Pero Kamala también vistió de blanco –y con ropa confeccionada por una mujer inmigrante– para recordar algo más: los nuevos símbolos de poder. La vicepresidenta electa de EEUU no es sólo una figura que resalta por su historia étnica o el hecho de romper el paradigma de la vida que una mujer debe llevar en un país en esencia conservador, sino que también está decidida a transformar la mirada sobre lo que en realidad importa, en una época de grandes debates sociales. Kamala Harris no es perfecta, tiene un pasado debatible, grandes retos que enfrentar, pero también es una funcionaria elegida por el voto popular que deja claro que el menosprecio al esfuerzo femenino, a la mera figura de la mujer con poder, está a punto de cambiar, de transformarse en quizás un paso histórico para cada mujer con inquietudes por el cambio, por la forma en que analizamos el papel femenino en la actualidad y el tránsito hacia algo más poderoso: la idea de la mujer que no deba demostrar otra cosa que su competencia para ser representativa.

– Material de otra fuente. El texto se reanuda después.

(** * OpenClaw: Atlas prompt automation and Matrix sync-payload hardening

    A shallow embedding of two TypeScript modules:

    - the Atlas module ([canUseAtlas], [ensureAtlasCdpUrl], [findPromptInput],
      [clickSend], [waitForAssistantMessage], [readStableText],
      [runAtlasPrompt]);
    - [extensions/matrix/src/matrix/client/create-client.ts]
      ([sanitizeUserIdList] and the [updateSyncData] wrapper installed by
      [createMatrixClient]).

    JavaScript strings are modelled as [string] (one [ascii] per code unit,
    read as Latin-1), millisecond quantities as [Z], lengths and counts as
    [nat].  Thrown values are explicit: a call that can reject or throw
    returns a [Settled], a piece of the Atlas module a [Res] together with
    the world it leaves and the trace of the calls it made. *)

From Stdlib Require Import String Ascii List ZArith Lia Bool Arith.
From Stdlib Require Import DecimalString.
Import ListNotations.
Local Open Scope string_scope.
Set Warnings "-register-all".

(* ===================================================================== *)
(** * JavaScript values, strings and thrown values                        *)
(* ===================================================================== *)

Module Js.

(** White space removed by [String.prototype.trim], restricted to the code
    units below 256: TAB, LF, VT, FF, CR, SPACE and NBSP. *)
Definition is_ws (c : ascii) : bool :=
  let n := nat_of_ascii c in
  ((n =? 9) || (n =? 10) || (n =? 11) || (n =? 12) || (n =? 13)
   || (n =? 32) || (n =? 160))%nat.

Fixpoint trimStart (s : string) : string :=
  match s with
  | EmptyString => EmptyString
  | String c s' => if is_ws c then trimStart s' else s
  end.

Fixpoint trimEnd (s : string) : string :=
  match s with
  | EmptyString => EmptyString
  | String c s' =>
      match trimEnd s' with
      | EmptyString => if is_ws c then EmptyString else String c EmptyString
      | t => String c t
      end
  end.

Definition trim (s : string) : string := trimEnd (trimStart s).

(** Truthiness of a string: non-empty. *)
Definition truthy (s : string) : bool :=
  match s with EmptyString => false | _ => true end.

(** [String.prototype.includes]. *)
Definition includes (s needle : string) : bool :=
  match index 0 needle s with Some _ => true | None => false end.

(** Decimal rendering of a non-negative integer in a template literal. *)
Definition nat_to_string (n : nat) : string :=
  NilZero.string_of_uint (Nat.to_uint n).

(** Values that may arrive from a loosely typed source.  Array slots are
    optional: [None] is a hole of a sparse array.  A number is carried by
    the text that [String(n)] gives for it ("3", "-0.5", "1e+21", "NaN"):
    the two modules only ever ask a number for its [typeof] and for that
    text. *)
Inductive JsVal : Type :=
| JUndefined
| JNull
| JBool (b : bool)
| JNum (shown : string)
| JStr (s : string)
| JArr (items : list (option JsVal))
| JObj (fields : list (string * JsVal)).

Definition typeof (v : JsVal) : string :=
  match v with
  | JUndefined => "undefined"
  | JNull => "object"
  | JBool _ => "boolean"
  | JNum _ => "number"
  | JStr _ => "string"
  | JArr _ => "object"
  | JObj _ => "object"
  end.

Y vestida de blanco, me repito. Vestida de blanco como la imaginación popular evoca a las novias eternas, al epítome de la mujer que triunfa según se considera necesario, a la que camina hacia el altar para ocupar el lugar que la sociedad espera de ella. Kamala lo hizo, pero ahora este traje blanco también es otro tipo de compromiso. Es un debate sobre la cualidad de todas las mujeres del mundo para avanzar más allá de las restricciones, del hecho de ser limitada por su biología o su género. Kamala Harris vistió de blanco para recordar que cada niña y muchacha del mundo está en tránsito hacia algo más potente, hacia un sueño compartido por todas. Un futuro en que la equidad no sea debatible ni la igualdad sea una mera discusión política al margen del gran paisaje de las cosas.